People choose to adopt for all different reasons. People add adopted children to their families at all ages of life and in all stages of the birth order. Adopted kids can be the oldest, the youngest, the middle, or the only. People choose to adopt from all different places. Adopted kids can come from the same bloodline, the same city, the same race, or none of the above. In absolutely any case, we believe that adoption is an act of partnering with the redemptive work of Christ. It is an opportunity to show, in a tangible way, that who we once were is not who we have to be. It is an opportunity to demonstrate that, regardless of our past or our future, we are chosen, accepted, and worthy of mercy and of love by God and by man. Adoption allows an opportunity for us to extend hope and healing to a child who would otherwise go without both and we'd have to be crazy to not want to get in on that!

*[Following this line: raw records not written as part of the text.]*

(** The loop of [#readAllEntries]; [None] when the fuel is used up. *)
Fixpoint read_pages (fuel call : nat) (sessionId : string) (entries : list SessionEntryV3) (after : Z)
    (through : option Z) : option (res (list SessionEntryV3)) :=
  match fuel with
  | O => None
  | S fuel =>
      match readEntries call (page_request sessionId after through) with
      | Err code => Some (Err code)
      | Ok page =>
          let entries := entries ++ pa_entries page in
          if pa_hasMore page
          then read_pages fuel (S call) sessionId entries (pa_nextAfterSequence page)
                 (Some (default (hd_sequence (pa_head page)) through))
          else Some (Ok entries)
      end
  end.

Definition readAllEntries (fuel : nat) (sessionId : string) : option (res (list SessionEntryV3)) :=
  match read_pages fuel 0 sessionId [] 0 None with
  | Some (Ok []) => Some (Err "SESSION_NOT_FOUND")
  | r => r
  end.

Definition loadProjection (fuel : nat) (sessionId : string) : option (res SessionProjectionV3) :=
  if negb (SAFE_ID sessionId) then Some (Err "SESSION_ID_INVALID")
  else match store_cachedProjection with
       | Some cached => Some (cached sessionId)
       | None => (λ r, entries ← r; reduceSessionEntriesV3 entries) <$> readAllEntries fuel sessionId
       end.

Definition loadSnapshot (fuel : nat) (sessionId : string) : option (res SessionSnapshotV3) :=
  (λ r, projection ← r; Ok (pj_snapshot projection)) <$> loadProjection fuel sessionId.
End Journal.

(** ** Queries *)

Inductive MutationOriginQuery :=
| origin_tool (invocationId : string)
| origin_runtime (requestId : string)
| origin_host (controlEventId : string) (resolutionRequestId : option string).

Inductive SessionQueryInputV3 :=
| query_run (sessionId runId : string)
| query_plan (sessionId planId : string)
| query_step (sessionId planId stepId : string)
| query_attempt (sessionId planId stepId attemptId : string)
| query_review_plan (sessionId planId : string)
| query_mutation (sessionId : string) (origin : MutationOriginQuery).

Inductive SessionQueryResultV3 :=
| result_run (value : SessionRunProjectionV3)
| result_plan (value : SessionPlanGraphProjectionV3)
| result_step (value : SessionStepProjectionV3)
| result_attempt (value : SessionAttemptProjectionV3)
| result_review_plan (value : ReviewPlanProjectionV1)
| result_mutation (origin mutationDigest : jsval) (throughSequence : Z) (events : list SessionEntryV3)
    (projection : ReviewPlanProjectionV1).

Definition query_origin (value : jsval) : option MutationOriginQuery :=
  match value with
  | JObj o =>
      if is_str (o .: "kind") "tool" then
        if onlyKeys o ["kind"; "invocationId"]%string && is_string (o .: "invocationId")
           && INVOCATION_ID (js_str (o .: "invocationId"))
        then Some (origin_tool (js_str (o .: "invocationId"))) else None
      else if is_str (o .: "kind") "runtime" then
        if onlyKeys o ["kind"; "requestId"]%string && safeId (o .: "requestId")
        then Some (origin_runtime (js_str (o .: "requestId"))) else None
      else if is_str (o .: "kind") "host" then
        if onlyKeys o ["kind"; "controlEventId"; "resolutionRequestId"]%string
           && safeId (o .: "controlEventId")
           && (is_undef (o .: "resolutionRequestId") || safeId (o .: "resolutionRequestId"))
        then Some (origin_host (js_str (o .: "controlEventId")) (opt js_str (o .: "resolutionRequestId")))
        else None
      else None
  | _ => None
  end.

(** [validateQuery], with the query that the value is. *)
Definition validateQuery (value : jsval) : res SessionQueryInputV3 :=
  input ← match value with JObj o => Ok o | _ => Err "SESSION_QUERY_INVALID" end;
  fail_if (negb (safeId (input .: "sessionId"))) "SESSION_QUERY_INVALID";;
  let has names :=
    onlyKeys input (["sessionId"; "kind"]%string ++ names) && forallb (λ k, safeId (get input k)) names in
  let s := js_str (input .: "sessionId") in
  let field k := js_str (get input k) in
  let kind := input .: "kind" in
  if is_str kind "run" then
    fail_if (negb (has ["runId"]%string)) "SESSION_QUERY_INVALID";; Ok (query_run s (field "runId"))
  else if is_str kind "plan" then
    fail_if (negb (has ["planId"]%string)) "SESSION_QUERY_INVALID";; Ok (query_plan s (field "planId"))
  else if is_str kind "step" then
    fail_if (negb (has ["planId"; "stepId"]%string)) "SESSION_QUERY_INVALID";;
    Ok (query_step s (field "planId") (field "stepId"))
  else if is_str kind "attempt" then
    fail_if (negb (has ["planId"; "stepId"; "attemptId"]%string)) "SESSION_QUERY_INVALID";;
    Ok (query_attempt s (field "planId") (field "stepId") (field "attemptId"))
  else if is_str kind "review_plan" then
    fail_if (negb (has ["planId"]%string)) "SESSION_QUERY_INVALID";; Ok (query_review_plan s (field "planId"))
  else if is_str kind "review_plan_mutation" then
    fail_if (negb (onlyKeys input ["sessionId"; "kind"; "origin"]%string)) "SESSION_QUERY_INVALID";;
    match query_origin (input .: "origin") with
    | Some origin => Ok (query_mutation s origin)
    | None => Err "SESSION_QUERY_INVALID"
    end
  else Err "SESSION_QUERY_INVALID".

Definition originMatches (value : jsval) (query : MutationOriginQuery) : bool :=
  match value with
  | JObj o =>
      match query with
      | origin_tool invocationId => is_str (o .: "kind") "tool" && is_str (o .: "invocationId") invocationId
      | origin_runtime requestId => is_str (o .: "kind") "runtime" && is_str (o .: "requestId") requestId
      | origin_host controlEventId resolutionRequestId =>
          is_str (o .: "kind") "host" && is_str (o .: "controlEventId") controlEventId
          && identical (o .: "resolutionRequestId") (undef_prop JStr resolutionRequestId)
      end
  | _ => false
  end.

This is also the part in the response where I would love to flash the “Call” card for an easy out. I would love to succinctly explain how we feel that God called us, specifically and uniquely, to adopt. I would love to explain how we feel anointed and holy and divinely inspired by words that were revealed to us through miraculous signs and wonders...but I can't. I am about to burst some major spiritual bubbles here…but that just ain’t true. Friends, the truth is, God called YOU to be a part of this as well. So much of His story points us in this direction. Have you heard the verses where we’re told, quite clearly, this:
Religion that God our Father accepts as pure and faultless is this: to look after orphans and widows in their distress and to keep oneself from being polluted by the world. - James 1:27
and this.....
Defend the cause of the weak and fatherless; maintain the rights of the poor and oppressed. - Psalms 82:3
and this…
And what does the Lord require of you? To act justly, and to love mercy, and to walk humbly with your God. –Micah 6:8
You see, when people ask how we deciphered the “Call” to adopt like it was some mystical algorithm that we had to decode, more often than not, we look at each other, perplexed. We didn’t have to decipher anything. It’s right there in the Bible. We just decided to live into it.
#2 Why now?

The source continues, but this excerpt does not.